> **DATASET CONTENT**

(** A record with a citation that passes the guard and no
    ['summary_text']: the subscript raises, outside any [try]. *)
Lemma process_evidence_without_summary (Py : Builtins) (K : Constants)
    (G : Grammar) (lbl : option string) (i : nat) (ev : Evidence)
    (st : ParserState) (cit : JgifCitation) :
  ev_citation ev = Some cit ->
  Dict.mem "type" cit = true \/ Dict.mem "id" cit = true ->
  ev_summary_text ev = None ->
  process_evidence Py K G lbl i ev st = Raise (KeyError "summary_text").
Proof.
  intros Hcit Hkey Htext. unfold process_evidence. rewrite Hcit, Htext.
  assert (Hn : Dict.nonempty cit = true).
  { destruct Hkey as [H | H]; eapply mem_nonempty; eassumption. }
  rewrite Hn. cbn [negb].
  assert (Hguard : negb (Dict.mem "type" cit) && negb (Dict.mem "id" cit)
                   = false).
  { destruct Hkey as [-> | ->]; [reflexivity | apply andb_false_r]. }
  rewrite Hguard. reflexivity.
Qed.

(** C2, as amended. [from_jgif] returns a graph for every document that
    has its graph with nodes and edges, whose evidence records all have
    ['summary_text'] and ['experiment_context'] and a citation with both
    ['type'] and ['id'] or neither, and whose node labels the term parser
    accepts or rejects with [NakedNameWarning] or [ParseException]. A
    node label rejected with one of these two exceptions is passed over:
    the node loop goes on with the next record, the parser being as it
    was. Whatever exception the parser raises on the statement of an
    edge, for an evidence record that passed the guards and has its
    keys, is caught: the graph is as it was and the evidence loop goes
    on with the next record. A reached evidence record whose citation
    passes the guard and that has no ['summary_text'] raises [KeyError]
    outside any [try], and [from_jgif] raises instead of returning. *)
Theorem from_jgif_returns (Py : Builtins) (K : Constants) (G : Grammar) :
  (forall d, well_formed G d = true -> exists g, from_jgif Py K G d = Ok g) /\
  (forall node rest st label message,
     node_label node = Some label ->
     bel_term G label = Raise (NakedNameWarning message) \/
     bel_term G label = Raise (ParseException message) ->
     process_nodes G (node :: rest) st = process_nodes G rest st) /\
  (forall lbl i ev rest st cit text ctx line e,
     get_citation Py K ev = Ok cit ->
     ev_summary_text ev = Some text ->
     str_strip Py text <> "" ->
     str_strip Py text <> placeholder_evidence ->
     ev_experiment_context ev = Some ctx ->
     lbl = Some line ->
     parseString K G line i
       (with_control st (record_context Py cit text ctx)) = Raise e ->
     let st' := with_control st (record_context Py cit text ctx) in
     graph st' = graph st /\
     process_evidences Py K G lbl i (ev :: rest) st
     = process_evidences Py K G lbl i rest st') /\
  (forall d edge ev cit,
     reached K d edge ev ->
     ev_citation ev = Some cit ->
     Dict.mem "type" cit = true \/ Dict.mem "id" cit = true ->
     ev_summary_text ev = None ->
     (forall lbl i st,
        process_evidence Py K G lbl i ev st
        = Raise (KeyError "summary_text")) /\
     exists e, from_jgif Py K G d = Raise e).
Proof.
  split; [| split; [| split]].
  - intro d. unfold well_formed, from_jgif.
    destruct (doc_graph d) as [root |]; [| discriminate].
    destruct (graph_nodes root) as [ns |] eqn:En; [| discriminate].
    destruct (graph_edges root) as [es |] eqn:Ee; [| discriminate].
    intro H. apply andb_true_iff in H. destruct H as [Hns Hes].
    cbn [bind subscript]. rewrite En. cbn [bind subscript].
    destruct (process_nodes_total G ns (new_parser (init_graph K root)) Hns)
      as (st1 & ->).
    cbn [bind subscript]. rewrite Ee. cbn [bind subscript].
    destruct (process_edges_total Py K G 0 es st1 Hes) as (st2 & ->).
    cbn [bind]. now exists (graph st2).
  - intros node rest st label message Hl Hraise.
    cbn [process_nodes]. unfold process_node, parse_term. rewrite Hl.
    destruct Hraise as [-> | ->]; reflexivity.
  - intros lbl i ev rest st cit text ctx line e Hc Ht Hne Hph Hx Hl Hparse
           st'.
    split; [reflexivity |].
    cbn [process_evidences].
    rewrite (process_evidence_complete Py K G lbl i ev st cit text ctx
               Hc Ht Hne Hph Hx).
    cbn [bind]. unfold try_parse. rewrite Hl, Hparse. reflexivity.
  - intros d edge ev cit Hreach Hcit Hkey Htext.
    assert (Hraise : forall lbl i st,
              process_evidence Py K G lbl i ev st
              = Raise (KeyError "summary_text")).
    { intros lbl i st.
      now apply (process_evidence_without_summary Py K G lbl i ev st cit). }
    split; [exact Hraise |].
    apply (reached_record_raises Py K G d edge ev Hreach).
    intros lbl i st. eexists. apply Hraise.
Qed.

> **DESCRIPTION OF THE TASK**
Return only the lines between the one holding "the node loop" and the one holding "outside any [try], and", inclusive, exactly as they appear above.

> **REPLY TO THE EXERCISE**
    the node loop goes on with the next record, the parser being as it
    was. Whatever exception the parser raises on the statement of an
    edge, for an evidence record that passed the guards and has its
    keys, is caught: the graph is as it was and the evidence loop goes
    on with the next record. A reached evidence record whose citation
    passes the guard and that has no ['summary_text'] raises [KeyError]
    outside any [try], and [from_jgif] raises instead of returning. *)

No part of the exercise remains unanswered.